Only the lines below starting at the one containing "exists w', idx2, w3." and ending at the one containing "let k := Kernel" belong in the answer, each copied exactly.

Start of Data shown

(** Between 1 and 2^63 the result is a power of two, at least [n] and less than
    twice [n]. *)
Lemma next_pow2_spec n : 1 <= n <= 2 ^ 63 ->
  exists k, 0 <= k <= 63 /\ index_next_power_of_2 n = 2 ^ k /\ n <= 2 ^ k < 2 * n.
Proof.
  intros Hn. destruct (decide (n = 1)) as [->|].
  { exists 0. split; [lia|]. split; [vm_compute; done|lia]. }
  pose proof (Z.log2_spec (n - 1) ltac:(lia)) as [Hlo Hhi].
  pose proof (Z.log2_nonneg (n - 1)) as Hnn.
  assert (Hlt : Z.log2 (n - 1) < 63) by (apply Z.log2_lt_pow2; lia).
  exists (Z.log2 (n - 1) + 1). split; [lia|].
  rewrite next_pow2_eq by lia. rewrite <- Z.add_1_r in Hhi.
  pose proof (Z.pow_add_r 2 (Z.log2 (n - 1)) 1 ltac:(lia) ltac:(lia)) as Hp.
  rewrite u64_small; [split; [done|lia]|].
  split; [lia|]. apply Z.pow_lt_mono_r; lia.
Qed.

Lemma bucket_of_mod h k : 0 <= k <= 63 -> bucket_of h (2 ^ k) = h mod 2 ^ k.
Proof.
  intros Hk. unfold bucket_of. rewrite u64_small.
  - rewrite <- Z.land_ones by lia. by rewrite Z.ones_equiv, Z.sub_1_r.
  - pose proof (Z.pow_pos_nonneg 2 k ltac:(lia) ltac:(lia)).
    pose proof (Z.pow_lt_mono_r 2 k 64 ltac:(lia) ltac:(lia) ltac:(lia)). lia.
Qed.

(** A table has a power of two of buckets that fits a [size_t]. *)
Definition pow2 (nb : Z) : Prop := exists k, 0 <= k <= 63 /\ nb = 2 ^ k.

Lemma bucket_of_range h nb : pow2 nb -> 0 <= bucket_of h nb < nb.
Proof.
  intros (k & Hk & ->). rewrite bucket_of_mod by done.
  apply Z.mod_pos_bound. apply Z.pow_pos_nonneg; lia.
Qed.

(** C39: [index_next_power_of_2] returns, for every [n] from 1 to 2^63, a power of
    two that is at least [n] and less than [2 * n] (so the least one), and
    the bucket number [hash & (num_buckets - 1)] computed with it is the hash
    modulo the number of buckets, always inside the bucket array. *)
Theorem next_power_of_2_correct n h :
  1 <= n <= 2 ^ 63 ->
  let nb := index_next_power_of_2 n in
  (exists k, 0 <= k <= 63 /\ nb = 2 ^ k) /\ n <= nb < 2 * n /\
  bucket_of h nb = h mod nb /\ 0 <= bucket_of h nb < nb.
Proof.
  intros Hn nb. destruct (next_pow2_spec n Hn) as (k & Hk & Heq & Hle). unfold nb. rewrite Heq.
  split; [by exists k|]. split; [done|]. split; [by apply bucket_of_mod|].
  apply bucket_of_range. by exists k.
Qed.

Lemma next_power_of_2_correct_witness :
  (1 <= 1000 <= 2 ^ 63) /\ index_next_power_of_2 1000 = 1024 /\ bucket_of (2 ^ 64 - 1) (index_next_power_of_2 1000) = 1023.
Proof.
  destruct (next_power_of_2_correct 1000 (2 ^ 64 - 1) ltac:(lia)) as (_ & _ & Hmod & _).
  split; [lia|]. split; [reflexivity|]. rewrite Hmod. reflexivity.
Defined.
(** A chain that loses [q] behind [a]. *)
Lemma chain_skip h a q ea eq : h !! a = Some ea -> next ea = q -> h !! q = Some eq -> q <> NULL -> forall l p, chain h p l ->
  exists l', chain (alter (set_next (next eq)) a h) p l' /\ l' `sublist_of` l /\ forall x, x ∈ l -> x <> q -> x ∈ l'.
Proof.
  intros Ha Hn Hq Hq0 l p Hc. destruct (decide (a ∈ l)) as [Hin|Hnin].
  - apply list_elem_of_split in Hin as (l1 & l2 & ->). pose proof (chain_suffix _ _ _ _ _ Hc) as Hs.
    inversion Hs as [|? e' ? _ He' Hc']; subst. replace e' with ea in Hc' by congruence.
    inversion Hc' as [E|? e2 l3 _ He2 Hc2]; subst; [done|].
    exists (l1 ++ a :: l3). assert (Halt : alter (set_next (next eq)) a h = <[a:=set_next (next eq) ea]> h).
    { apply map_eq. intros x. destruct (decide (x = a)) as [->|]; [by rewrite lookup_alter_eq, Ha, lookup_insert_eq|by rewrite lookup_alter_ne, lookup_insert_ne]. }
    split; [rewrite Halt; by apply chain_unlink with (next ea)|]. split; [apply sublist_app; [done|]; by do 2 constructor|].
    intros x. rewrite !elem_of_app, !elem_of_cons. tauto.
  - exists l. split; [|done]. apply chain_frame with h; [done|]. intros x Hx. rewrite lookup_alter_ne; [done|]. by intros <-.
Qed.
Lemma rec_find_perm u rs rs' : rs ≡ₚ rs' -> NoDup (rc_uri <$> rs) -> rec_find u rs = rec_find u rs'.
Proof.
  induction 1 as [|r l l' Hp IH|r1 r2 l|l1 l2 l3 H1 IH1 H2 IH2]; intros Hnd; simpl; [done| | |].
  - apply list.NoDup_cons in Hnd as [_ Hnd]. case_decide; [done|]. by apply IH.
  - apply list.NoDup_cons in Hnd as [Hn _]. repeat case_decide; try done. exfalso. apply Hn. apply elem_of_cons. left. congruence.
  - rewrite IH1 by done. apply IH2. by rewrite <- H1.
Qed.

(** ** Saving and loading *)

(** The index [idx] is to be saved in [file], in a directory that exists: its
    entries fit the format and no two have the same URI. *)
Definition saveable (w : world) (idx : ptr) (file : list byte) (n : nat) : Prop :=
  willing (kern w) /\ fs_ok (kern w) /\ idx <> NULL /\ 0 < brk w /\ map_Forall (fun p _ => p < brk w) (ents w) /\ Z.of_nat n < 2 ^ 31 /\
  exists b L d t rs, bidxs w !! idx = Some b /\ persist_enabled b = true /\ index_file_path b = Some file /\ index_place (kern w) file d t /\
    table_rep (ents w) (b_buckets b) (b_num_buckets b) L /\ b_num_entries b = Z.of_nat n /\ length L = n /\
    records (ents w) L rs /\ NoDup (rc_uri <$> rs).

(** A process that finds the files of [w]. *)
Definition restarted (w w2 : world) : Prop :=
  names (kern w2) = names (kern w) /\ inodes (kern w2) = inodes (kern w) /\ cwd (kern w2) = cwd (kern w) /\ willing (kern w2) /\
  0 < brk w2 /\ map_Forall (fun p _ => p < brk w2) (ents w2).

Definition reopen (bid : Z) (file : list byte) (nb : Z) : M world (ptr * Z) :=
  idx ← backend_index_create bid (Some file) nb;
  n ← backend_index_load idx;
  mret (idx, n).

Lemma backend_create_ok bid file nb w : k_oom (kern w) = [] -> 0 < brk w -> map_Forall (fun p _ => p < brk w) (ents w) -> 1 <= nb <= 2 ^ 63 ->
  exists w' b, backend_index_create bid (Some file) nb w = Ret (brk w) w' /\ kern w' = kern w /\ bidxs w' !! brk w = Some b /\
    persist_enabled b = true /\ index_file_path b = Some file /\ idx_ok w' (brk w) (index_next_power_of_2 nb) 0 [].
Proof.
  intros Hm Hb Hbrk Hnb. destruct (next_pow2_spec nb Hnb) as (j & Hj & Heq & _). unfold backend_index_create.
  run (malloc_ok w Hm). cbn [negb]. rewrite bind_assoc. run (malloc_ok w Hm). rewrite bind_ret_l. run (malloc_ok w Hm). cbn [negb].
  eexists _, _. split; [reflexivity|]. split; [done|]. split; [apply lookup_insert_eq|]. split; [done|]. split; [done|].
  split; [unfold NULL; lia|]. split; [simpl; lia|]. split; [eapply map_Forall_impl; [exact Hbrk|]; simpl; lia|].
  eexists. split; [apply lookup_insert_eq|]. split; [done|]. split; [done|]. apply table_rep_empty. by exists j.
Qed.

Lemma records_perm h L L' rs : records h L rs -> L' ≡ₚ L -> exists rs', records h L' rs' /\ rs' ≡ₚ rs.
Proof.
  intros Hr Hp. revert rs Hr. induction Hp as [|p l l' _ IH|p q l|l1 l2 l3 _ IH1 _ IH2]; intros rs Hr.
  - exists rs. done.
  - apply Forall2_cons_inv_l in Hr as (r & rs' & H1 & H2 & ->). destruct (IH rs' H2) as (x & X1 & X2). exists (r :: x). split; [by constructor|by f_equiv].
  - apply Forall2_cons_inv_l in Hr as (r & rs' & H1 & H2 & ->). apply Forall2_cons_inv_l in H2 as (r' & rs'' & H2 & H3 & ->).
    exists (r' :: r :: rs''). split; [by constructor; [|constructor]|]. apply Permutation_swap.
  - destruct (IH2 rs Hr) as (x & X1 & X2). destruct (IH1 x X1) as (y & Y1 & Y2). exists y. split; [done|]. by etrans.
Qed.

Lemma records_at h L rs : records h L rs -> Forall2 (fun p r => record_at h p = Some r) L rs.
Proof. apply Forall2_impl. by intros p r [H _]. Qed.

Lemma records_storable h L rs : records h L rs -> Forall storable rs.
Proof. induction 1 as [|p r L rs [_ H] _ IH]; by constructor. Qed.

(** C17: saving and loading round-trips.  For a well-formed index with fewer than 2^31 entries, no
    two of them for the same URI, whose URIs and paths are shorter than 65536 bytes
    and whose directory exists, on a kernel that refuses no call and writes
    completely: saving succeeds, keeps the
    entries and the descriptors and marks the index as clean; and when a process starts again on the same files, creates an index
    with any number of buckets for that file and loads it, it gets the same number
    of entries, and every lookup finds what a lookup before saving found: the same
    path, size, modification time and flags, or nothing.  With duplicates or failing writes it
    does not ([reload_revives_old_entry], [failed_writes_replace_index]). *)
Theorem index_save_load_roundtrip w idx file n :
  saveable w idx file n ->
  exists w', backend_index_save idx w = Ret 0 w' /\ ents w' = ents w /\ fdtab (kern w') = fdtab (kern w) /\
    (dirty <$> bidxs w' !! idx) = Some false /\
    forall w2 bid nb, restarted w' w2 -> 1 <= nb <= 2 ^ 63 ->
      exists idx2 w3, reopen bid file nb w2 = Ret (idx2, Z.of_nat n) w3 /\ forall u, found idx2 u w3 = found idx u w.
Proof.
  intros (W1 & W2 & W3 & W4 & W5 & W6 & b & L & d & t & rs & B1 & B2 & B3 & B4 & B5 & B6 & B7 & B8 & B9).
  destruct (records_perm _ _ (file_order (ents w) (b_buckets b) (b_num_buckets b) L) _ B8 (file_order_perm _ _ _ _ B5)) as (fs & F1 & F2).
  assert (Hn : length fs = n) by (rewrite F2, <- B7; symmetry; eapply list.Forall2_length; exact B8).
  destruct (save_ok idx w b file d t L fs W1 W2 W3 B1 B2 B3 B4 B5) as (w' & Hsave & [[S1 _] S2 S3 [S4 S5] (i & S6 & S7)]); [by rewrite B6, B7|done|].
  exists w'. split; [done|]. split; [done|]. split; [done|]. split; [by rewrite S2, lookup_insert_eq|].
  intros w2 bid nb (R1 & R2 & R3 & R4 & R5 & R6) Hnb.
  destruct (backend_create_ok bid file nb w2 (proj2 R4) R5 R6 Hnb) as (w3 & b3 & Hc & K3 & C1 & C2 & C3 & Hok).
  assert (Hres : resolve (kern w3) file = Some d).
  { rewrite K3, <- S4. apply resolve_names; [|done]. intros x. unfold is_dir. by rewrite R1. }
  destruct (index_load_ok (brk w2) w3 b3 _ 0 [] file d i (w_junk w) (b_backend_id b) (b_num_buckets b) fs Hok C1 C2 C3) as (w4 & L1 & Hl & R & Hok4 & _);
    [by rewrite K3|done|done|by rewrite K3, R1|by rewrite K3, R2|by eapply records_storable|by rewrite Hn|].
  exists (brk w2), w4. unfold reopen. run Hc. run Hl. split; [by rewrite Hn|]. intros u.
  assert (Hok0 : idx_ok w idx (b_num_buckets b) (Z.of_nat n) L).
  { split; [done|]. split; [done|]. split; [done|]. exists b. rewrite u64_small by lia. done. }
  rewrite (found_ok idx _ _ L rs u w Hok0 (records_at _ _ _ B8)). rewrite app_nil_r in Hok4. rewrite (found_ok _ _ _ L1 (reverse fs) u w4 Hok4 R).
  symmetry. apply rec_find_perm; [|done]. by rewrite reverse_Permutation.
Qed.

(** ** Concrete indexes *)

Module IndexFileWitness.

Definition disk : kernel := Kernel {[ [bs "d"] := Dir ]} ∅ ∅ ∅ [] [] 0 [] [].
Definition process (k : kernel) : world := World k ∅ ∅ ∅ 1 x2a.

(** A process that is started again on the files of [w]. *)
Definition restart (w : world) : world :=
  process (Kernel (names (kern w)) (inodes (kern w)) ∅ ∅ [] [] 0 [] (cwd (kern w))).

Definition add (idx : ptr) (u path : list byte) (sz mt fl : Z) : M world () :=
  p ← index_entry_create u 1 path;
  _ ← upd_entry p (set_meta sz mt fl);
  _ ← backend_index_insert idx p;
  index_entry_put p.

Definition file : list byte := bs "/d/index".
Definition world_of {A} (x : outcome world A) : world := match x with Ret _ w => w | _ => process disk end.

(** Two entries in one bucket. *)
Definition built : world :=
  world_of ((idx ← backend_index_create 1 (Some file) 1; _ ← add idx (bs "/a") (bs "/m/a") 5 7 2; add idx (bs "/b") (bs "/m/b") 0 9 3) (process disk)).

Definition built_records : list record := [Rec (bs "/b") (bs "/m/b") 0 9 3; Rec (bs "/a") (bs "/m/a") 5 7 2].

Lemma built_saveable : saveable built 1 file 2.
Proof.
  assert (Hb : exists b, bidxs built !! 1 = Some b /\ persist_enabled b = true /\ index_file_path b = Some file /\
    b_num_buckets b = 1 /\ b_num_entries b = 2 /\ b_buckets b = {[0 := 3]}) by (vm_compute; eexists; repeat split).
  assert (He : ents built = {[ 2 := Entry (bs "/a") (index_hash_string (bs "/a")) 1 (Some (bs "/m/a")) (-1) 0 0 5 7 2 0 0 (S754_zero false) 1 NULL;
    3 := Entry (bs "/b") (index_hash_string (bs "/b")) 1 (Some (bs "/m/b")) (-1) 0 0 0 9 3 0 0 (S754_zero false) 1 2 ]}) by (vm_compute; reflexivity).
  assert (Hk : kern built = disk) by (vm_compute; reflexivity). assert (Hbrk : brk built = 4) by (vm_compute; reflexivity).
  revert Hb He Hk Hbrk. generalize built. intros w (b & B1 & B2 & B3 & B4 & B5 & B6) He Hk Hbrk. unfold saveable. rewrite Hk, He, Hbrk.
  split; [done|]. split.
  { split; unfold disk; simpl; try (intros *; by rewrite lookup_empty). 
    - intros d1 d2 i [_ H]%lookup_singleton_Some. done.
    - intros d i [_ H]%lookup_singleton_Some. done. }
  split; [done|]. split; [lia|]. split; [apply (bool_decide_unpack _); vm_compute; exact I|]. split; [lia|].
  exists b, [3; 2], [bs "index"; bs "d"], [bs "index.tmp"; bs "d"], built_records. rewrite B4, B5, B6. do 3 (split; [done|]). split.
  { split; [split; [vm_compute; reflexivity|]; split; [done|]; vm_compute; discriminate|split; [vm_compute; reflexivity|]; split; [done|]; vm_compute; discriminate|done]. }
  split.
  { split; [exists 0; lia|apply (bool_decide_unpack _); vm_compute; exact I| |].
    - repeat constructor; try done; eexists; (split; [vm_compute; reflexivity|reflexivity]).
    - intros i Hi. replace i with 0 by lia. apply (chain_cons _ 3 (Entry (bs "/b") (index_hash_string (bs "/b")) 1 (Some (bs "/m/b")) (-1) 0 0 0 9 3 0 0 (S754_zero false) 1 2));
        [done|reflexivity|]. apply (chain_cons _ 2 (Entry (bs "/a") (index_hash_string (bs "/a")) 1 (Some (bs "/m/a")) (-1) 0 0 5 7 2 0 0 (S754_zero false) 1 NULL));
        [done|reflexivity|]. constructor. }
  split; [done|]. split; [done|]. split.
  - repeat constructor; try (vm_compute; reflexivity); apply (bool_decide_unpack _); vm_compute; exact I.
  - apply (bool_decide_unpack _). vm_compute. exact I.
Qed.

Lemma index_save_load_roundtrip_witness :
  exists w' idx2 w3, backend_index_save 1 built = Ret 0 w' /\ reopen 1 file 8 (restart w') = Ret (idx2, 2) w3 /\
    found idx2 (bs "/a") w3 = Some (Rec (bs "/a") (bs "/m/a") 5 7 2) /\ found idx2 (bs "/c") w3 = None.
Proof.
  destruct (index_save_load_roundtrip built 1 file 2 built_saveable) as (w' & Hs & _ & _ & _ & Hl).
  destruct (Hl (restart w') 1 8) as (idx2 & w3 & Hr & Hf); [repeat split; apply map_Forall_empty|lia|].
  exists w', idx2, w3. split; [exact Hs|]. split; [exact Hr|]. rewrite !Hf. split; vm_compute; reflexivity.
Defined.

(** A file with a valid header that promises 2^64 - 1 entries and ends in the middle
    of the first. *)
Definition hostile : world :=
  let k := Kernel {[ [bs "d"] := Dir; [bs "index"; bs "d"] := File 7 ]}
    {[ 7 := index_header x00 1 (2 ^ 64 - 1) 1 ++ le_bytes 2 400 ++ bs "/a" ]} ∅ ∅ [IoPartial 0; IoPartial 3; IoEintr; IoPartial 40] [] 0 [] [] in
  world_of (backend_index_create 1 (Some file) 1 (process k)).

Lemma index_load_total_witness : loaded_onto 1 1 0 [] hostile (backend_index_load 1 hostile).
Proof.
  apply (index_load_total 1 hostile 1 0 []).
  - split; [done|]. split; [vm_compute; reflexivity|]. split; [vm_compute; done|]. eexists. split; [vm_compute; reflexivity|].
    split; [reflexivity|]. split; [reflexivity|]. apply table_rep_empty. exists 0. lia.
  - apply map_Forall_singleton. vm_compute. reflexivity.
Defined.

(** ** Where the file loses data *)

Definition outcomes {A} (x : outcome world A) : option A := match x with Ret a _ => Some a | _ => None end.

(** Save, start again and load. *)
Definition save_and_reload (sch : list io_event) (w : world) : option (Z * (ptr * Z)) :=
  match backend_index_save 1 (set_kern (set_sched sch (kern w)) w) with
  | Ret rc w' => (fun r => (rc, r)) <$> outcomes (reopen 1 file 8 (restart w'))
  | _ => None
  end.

End of Data shown

#### [Written solution]
  exists w', idx2, w3. split; [exact Hs|]. split; [exact Hr|]. rewrite !Hf. split; vm_compute; reflexivity.
Defined.

(** A file with a valid header that promises 2^64 - 1 entries and ends in the middle
    of the first. *)
Definition hostile : world :=
  let k := Kernel {[ [bs "d"] := Dir; [bs "index"; bs "d"] := File 7 ]}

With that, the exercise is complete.